▶ REQUIRED ACTION:
Please copy out the entries below exactly, beginning with the line that contains "Definition common_options : Z" and ending with the line that contains "Definition legacy_cipher_list : string", and include nothing outside that span.

——————

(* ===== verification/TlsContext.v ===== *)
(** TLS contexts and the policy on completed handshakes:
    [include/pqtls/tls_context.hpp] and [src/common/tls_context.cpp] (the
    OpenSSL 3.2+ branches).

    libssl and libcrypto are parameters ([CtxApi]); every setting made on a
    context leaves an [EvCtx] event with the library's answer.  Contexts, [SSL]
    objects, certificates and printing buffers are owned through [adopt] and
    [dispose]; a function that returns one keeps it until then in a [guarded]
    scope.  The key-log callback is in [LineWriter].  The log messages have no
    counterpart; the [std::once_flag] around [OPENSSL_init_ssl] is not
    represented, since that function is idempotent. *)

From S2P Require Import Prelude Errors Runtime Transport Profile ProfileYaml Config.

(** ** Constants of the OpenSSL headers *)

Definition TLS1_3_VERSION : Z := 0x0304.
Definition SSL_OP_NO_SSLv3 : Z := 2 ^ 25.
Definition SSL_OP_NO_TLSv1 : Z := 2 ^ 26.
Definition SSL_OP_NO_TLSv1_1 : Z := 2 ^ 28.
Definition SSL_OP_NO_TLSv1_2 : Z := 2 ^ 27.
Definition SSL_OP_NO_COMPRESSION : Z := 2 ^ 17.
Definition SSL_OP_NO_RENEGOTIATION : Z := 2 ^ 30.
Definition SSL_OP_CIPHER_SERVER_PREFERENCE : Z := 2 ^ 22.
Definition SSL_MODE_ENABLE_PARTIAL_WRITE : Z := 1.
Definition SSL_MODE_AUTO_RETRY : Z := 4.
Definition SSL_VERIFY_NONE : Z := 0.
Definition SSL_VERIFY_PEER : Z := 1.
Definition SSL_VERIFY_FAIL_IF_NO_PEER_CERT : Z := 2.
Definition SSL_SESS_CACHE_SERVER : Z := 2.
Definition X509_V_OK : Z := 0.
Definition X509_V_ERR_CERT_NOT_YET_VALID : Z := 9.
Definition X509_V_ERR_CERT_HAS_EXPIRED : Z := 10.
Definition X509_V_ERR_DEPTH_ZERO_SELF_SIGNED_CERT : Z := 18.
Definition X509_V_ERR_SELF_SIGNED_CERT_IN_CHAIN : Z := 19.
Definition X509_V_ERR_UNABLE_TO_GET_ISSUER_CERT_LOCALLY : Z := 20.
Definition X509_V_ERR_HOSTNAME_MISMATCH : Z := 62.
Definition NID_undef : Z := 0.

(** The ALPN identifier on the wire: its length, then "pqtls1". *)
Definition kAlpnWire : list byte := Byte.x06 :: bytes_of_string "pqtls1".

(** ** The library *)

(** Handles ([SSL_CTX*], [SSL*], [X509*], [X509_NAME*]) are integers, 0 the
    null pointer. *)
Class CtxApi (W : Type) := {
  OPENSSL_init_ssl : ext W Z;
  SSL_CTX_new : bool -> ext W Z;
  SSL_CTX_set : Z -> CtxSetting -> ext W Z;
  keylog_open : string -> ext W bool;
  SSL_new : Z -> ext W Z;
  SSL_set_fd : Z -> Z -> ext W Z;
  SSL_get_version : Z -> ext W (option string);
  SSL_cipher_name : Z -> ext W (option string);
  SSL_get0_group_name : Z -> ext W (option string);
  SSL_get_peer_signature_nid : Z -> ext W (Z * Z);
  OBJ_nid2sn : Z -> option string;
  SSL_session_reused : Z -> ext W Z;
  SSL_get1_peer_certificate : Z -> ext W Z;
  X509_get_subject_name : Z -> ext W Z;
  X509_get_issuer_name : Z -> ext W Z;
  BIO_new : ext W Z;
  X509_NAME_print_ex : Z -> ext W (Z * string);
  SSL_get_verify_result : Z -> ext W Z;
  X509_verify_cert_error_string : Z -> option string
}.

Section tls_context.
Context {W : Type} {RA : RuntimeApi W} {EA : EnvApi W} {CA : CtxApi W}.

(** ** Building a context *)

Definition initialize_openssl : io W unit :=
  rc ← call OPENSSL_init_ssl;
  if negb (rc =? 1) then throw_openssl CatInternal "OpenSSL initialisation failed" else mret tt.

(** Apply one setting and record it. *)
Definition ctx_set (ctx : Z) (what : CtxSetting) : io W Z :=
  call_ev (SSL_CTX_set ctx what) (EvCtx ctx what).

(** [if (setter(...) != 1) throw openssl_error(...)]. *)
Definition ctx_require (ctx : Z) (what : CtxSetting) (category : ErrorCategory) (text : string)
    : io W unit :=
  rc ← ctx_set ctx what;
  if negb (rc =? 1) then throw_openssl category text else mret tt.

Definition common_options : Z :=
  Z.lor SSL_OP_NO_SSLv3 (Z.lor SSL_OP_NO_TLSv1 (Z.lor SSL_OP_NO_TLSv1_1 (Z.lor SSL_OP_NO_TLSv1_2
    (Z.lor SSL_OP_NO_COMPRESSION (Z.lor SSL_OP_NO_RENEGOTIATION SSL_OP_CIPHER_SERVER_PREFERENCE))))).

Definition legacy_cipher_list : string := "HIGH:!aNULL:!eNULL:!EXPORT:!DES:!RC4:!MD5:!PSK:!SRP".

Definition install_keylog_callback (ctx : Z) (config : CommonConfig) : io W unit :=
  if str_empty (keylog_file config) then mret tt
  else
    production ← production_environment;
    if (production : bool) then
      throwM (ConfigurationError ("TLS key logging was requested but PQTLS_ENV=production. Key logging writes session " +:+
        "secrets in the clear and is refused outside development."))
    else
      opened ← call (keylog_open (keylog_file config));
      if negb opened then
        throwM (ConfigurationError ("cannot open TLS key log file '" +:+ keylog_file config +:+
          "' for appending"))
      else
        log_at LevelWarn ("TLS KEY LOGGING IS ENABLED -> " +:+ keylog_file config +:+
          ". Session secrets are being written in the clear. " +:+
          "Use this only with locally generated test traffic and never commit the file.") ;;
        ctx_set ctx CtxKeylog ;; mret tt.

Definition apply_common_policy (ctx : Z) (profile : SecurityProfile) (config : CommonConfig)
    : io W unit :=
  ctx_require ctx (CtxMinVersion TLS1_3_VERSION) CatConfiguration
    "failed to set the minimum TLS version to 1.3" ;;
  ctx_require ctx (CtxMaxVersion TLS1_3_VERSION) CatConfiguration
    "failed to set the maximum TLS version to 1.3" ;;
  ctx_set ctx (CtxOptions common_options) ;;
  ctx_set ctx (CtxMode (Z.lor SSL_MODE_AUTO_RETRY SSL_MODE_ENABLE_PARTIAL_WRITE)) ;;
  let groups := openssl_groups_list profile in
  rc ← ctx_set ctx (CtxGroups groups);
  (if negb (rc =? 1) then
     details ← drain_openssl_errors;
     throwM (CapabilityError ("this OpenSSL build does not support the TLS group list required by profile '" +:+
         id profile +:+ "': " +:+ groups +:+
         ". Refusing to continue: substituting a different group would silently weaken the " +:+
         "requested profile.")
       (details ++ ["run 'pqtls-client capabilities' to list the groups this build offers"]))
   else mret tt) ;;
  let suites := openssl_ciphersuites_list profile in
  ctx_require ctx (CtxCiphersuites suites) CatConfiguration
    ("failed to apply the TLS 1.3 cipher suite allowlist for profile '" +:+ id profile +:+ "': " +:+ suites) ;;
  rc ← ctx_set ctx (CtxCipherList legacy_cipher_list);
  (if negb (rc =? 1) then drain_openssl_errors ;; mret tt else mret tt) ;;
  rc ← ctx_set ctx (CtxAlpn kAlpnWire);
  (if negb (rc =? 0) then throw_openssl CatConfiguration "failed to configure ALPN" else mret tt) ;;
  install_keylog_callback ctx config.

——————

▶ OUTPUT:
Definition common_options : Z :=
  Z.lor SSL_OP_NO_SSLv3 (Z.lor SSL_OP_NO_TLSv1 (Z.lor SSL_OP_NO_TLSv1_1 (Z.lor SSL_OP_NO_TLSv1_2
    (Z.lor SSL_OP_NO_COMPRESSION (Z.lor SSL_OP_NO_RENEGOTIATION SSL_OP_CIPHER_SERVER_PREFERENCE))))).

Definition legacy_cipher_list : string := "HIGH:!aNULL:!eNULL:!EXPORT:!DES:!RC4:!MD5:!PSK:!SRP".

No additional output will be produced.